• _Collected data entries_:
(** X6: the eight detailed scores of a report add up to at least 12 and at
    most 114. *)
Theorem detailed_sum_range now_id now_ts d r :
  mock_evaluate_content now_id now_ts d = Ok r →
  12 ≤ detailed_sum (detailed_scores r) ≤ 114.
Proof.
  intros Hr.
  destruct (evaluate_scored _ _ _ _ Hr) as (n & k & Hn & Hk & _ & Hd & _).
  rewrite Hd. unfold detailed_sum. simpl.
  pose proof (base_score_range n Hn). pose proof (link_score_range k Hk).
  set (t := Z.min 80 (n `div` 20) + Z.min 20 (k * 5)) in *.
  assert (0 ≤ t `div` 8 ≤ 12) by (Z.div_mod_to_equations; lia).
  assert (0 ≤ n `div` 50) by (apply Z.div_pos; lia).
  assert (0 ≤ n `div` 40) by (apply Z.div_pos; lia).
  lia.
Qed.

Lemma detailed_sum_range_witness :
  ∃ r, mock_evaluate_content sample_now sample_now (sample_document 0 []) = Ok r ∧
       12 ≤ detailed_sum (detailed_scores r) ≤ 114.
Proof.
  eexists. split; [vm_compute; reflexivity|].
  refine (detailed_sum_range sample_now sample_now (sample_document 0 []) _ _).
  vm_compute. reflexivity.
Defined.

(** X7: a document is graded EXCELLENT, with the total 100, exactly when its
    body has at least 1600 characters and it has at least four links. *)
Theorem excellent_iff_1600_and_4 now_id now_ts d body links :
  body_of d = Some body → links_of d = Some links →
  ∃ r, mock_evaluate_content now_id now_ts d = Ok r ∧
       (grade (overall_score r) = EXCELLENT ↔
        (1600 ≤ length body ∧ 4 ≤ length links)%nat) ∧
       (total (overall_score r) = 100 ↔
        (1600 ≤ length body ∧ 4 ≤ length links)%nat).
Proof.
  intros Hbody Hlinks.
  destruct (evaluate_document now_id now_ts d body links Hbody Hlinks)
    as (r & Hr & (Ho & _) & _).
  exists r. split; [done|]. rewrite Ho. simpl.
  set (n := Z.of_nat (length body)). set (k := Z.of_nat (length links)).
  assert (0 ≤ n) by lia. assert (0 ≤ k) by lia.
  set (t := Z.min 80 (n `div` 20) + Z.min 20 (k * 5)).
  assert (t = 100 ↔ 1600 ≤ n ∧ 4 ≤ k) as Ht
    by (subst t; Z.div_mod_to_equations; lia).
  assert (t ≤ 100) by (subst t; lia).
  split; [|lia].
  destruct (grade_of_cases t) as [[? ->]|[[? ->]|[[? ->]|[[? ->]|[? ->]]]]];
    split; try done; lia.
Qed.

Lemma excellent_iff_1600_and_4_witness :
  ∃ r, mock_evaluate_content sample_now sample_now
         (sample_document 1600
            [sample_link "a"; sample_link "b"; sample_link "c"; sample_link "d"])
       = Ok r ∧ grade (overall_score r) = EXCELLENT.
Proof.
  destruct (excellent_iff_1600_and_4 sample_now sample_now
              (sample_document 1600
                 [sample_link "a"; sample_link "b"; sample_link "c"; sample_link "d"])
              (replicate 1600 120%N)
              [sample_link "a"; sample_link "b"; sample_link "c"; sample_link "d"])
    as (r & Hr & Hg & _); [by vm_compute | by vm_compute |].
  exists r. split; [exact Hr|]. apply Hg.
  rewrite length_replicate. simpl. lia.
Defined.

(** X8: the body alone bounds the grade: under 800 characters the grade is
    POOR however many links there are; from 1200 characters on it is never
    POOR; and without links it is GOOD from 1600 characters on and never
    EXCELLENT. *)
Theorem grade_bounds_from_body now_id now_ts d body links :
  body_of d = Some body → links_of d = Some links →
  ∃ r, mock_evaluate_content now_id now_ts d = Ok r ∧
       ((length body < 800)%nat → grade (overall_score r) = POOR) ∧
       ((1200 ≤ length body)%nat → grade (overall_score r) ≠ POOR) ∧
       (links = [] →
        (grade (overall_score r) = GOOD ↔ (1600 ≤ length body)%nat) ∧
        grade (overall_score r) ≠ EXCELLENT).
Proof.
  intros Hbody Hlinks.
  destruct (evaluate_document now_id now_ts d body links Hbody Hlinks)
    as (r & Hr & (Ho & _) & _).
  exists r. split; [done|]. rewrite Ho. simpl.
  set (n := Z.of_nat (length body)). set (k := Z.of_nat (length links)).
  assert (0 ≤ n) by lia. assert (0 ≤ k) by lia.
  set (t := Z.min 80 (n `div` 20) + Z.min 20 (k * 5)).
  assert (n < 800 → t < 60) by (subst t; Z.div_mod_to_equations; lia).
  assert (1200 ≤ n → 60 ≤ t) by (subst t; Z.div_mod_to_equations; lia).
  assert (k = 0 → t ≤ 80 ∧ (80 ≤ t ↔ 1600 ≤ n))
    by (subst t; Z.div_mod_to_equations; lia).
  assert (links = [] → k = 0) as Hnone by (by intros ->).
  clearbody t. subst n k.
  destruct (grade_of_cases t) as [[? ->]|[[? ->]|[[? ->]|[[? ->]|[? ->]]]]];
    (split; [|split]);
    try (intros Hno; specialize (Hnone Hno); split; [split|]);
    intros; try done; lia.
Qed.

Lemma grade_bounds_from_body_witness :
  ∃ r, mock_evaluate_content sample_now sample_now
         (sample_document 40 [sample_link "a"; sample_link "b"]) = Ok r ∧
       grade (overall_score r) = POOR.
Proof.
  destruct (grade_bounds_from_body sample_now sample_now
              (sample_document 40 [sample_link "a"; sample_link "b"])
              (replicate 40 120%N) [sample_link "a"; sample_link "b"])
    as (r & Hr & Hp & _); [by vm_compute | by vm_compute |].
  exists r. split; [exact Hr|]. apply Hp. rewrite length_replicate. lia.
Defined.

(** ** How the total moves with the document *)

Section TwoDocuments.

• _Requirement_: Copy the data above in full, character for character.

• _Output below_:
(** X6: the eight detailed scores of a report add up to at least 12 and at
    most 114. *)
Theorem detailed_sum_range now_id now_ts d r :
  mock_evaluate_content now_id now_ts d = Ok r →
  12 ≤ detailed_sum (detailed_scores r) ≤ 114.
Proof.
  intros Hr.
  destruct (evaluate_scored _ _ _ _ Hr) as (n & k & Hn & Hk & _ & Hd & _).
  rewrite Hd. unfold detailed_sum. simpl.
  pose proof (base_score_range n Hn). pose proof (link_score_range k Hk).
  set (t := Z.min 80 (n `div` 20) + Z.min 20 (k * 5)) in *.
  assert (0 ≤ t `div` 8 ≤ 12) by (Z.div_mod_to_equations; lia).
  assert (0 ≤ n `div` 50) by (apply Z.div_pos; lia).
  assert (0 ≤ n `div` 40) by (apply Z.div_pos; lia).
  lia.
Qed.

Lemma detailed_sum_range_witness :
  ∃ r, mock_evaluate_content sample_now sample_now (sample_document 0 []) = Ok r ∧
       12 ≤ detailed_sum (detailed_scores r) ≤ 114.
Proof.
  eexists. split; [vm_compute; reflexivity|].
  refine (detailed_sum_range sample_now sample_now (sample_document 0 []) _ _).
  vm_compute. reflexivity.
Defined.

(** X7: a document is graded EXCELLENT, with the total 100, exactly when its
    body has at least 1600 characters and it has at least four links. *)
Theorem excellent_iff_1600_and_4 now_id now_ts d body links :
  body_of d = Some body → links_of d = Some links →
  ∃ r, mock_evaluate_content now_id now_ts d = Ok r ∧
       (grade (overall_score r) = EXCELLENT ↔
        (1600 ≤ length body ∧ 4 ≤ length links)%nat) ∧
       (total (overall_score r) = 100 ↔
        (1600 ≤ length body ∧ 4 ≤ length links)%nat).
Proof.
  intros Hbody Hlinks.
  destruct (evaluate_document now_id now_ts d body links Hbody Hlinks)
    as (r & Hr & (Ho & _) & _).
  exists r. split; [done|]. rewrite Ho. simpl.
  set (n := Z.of_nat (length body)). set (k := Z.of_nat (length links)).
  assert (0 ≤ n) by lia. assert (0 ≤ k) by lia.
  set (t := Z.min 80 (n `div` 20) + Z.min 20 (k * 5)).
  assert (t = 100 ↔ 1600 ≤ n ∧ 4 ≤ k) as Ht
    by (subst t; Z.div_mod_to_equations; lia).
  assert (t ≤ 100) by (subst t; lia).
  split; [|lia].
  destruct (grade_of_cases t) as [[? ->]|[[? ->]|[[? ->]|[[? ->]|[? ->]]]]];
    split; try done; lia.
Qed.

Lemma excellent_iff_1600_and_4_witness :
  ∃ r, mock_evaluate_content sample_now sample_now
         (sample_document 1600
            [sample_link "a"; sample_link "b"; sample_link "c"; sample_link "d"])
       = Ok r ∧ grade (overall_score r) = EXCELLENT.
Proof.
  destruct (excellent_iff_1600_and_4 sample_now sample_now
              (sample_document 1600
                 [sample_link "a"; sample_link "b"; sample_link "c"; sample_link "d"])
              (replicate 1600 120%N)
              [sample_link "a"; sample_link "b"; sample_link "c"; sample_link "d"])
    as (r & Hr & Hg & _); [by vm_compute | by vm_compute |].
  exists r. split; [exact Hr|]. apply Hg.
  rewrite length_replicate. simpl. lia.
Defined.

(** X8: the body alone bounds the grade: under 800 characters the grade is
    POOR however many links there are; from 1200 characters on it is never
    POOR; and without links it is GOOD from 1600 characters on and never
    EXCELLENT. *)
Theorem grade_bounds_from_body now_id now_ts d body links :
  body_of d = Some body → links_of d = Some links →
  ∃ r, mock_evaluate_content now_id now_ts d = Ok r ∧
       ((length body < 800)%nat → grade (overall_score r) = POOR) ∧
       ((1200 ≤ length body)%nat → grade (overall_score r) ≠ POOR) ∧
       (links = [] →
        (grade (overall_score r) = GOOD ↔ (1600 ≤ length body)%nat) ∧
        grade (overall_score r) ≠ EXCELLENT).
Proof.
  intros Hbody Hlinks.
  destruct (evaluate_document now_id now_ts d body links Hbody Hlinks)
    as (r & Hr & (Ho & _) & _).
  exists r. split; [done|]. rewrite Ho. simpl.
  set (n := Z.of_nat (length body)). set (k := Z.of_nat (length links)).
  assert (0 ≤ n) by lia. assert (0 ≤ k) by lia.
  set (t := Z.min 80 (n `div` 20) + Z.min 20 (k * 5)).
  assert (n < 800 → t < 60) by (subst t; Z.div_mod_to_equations; lia).
  assert (1200 ≤ n → 60 ≤ t) by (subst t; Z.div_mod_to_equations; lia).
  assert (k = 0 → t ≤ 80 ∧ (80 ≤ t ↔ 1600 ≤ n))
    by (subst t; Z.div_mod_to_equations; lia).
  assert (links = [] → k = 0) as Hnone by (by intros ->).
  clearbody t. subst n k.
  destruct (grade_of_cases t) as [[? ->]|[[? ->]|[[? ->]|[[? ->]|[? ->]]]]];
    (split; [|split]);
    try (intros Hno; specialize (Hnone Hno); split; [split|]);
    intros; try done; lia.
Qed.

Lemma grade_bounds_from_body_witness :
  ∃ r, mock_evaluate_content sample_now sample_now
         (sample_document 40 [sample_link "a"; sample_link "b"]) = Ok r ∧
       grade (overall_score r) = POOR.
Proof.
  destruct (grade_bounds_from_body sample_now sample_now
              (sample_document 40 [sample_link "a"; sample_link "b"])
              (replicate 40 120%N) [sample_link "a"; sample_link "b"])
    as (r & Hr & Hp & _); [by vm_compute | by vm_compute |].
  exists r. split; [exact Hr|]. apply Hp. rewrite length_replicate. lia.
Defined.

(** ** How the total moves with the document *)

Section TwoDocuments.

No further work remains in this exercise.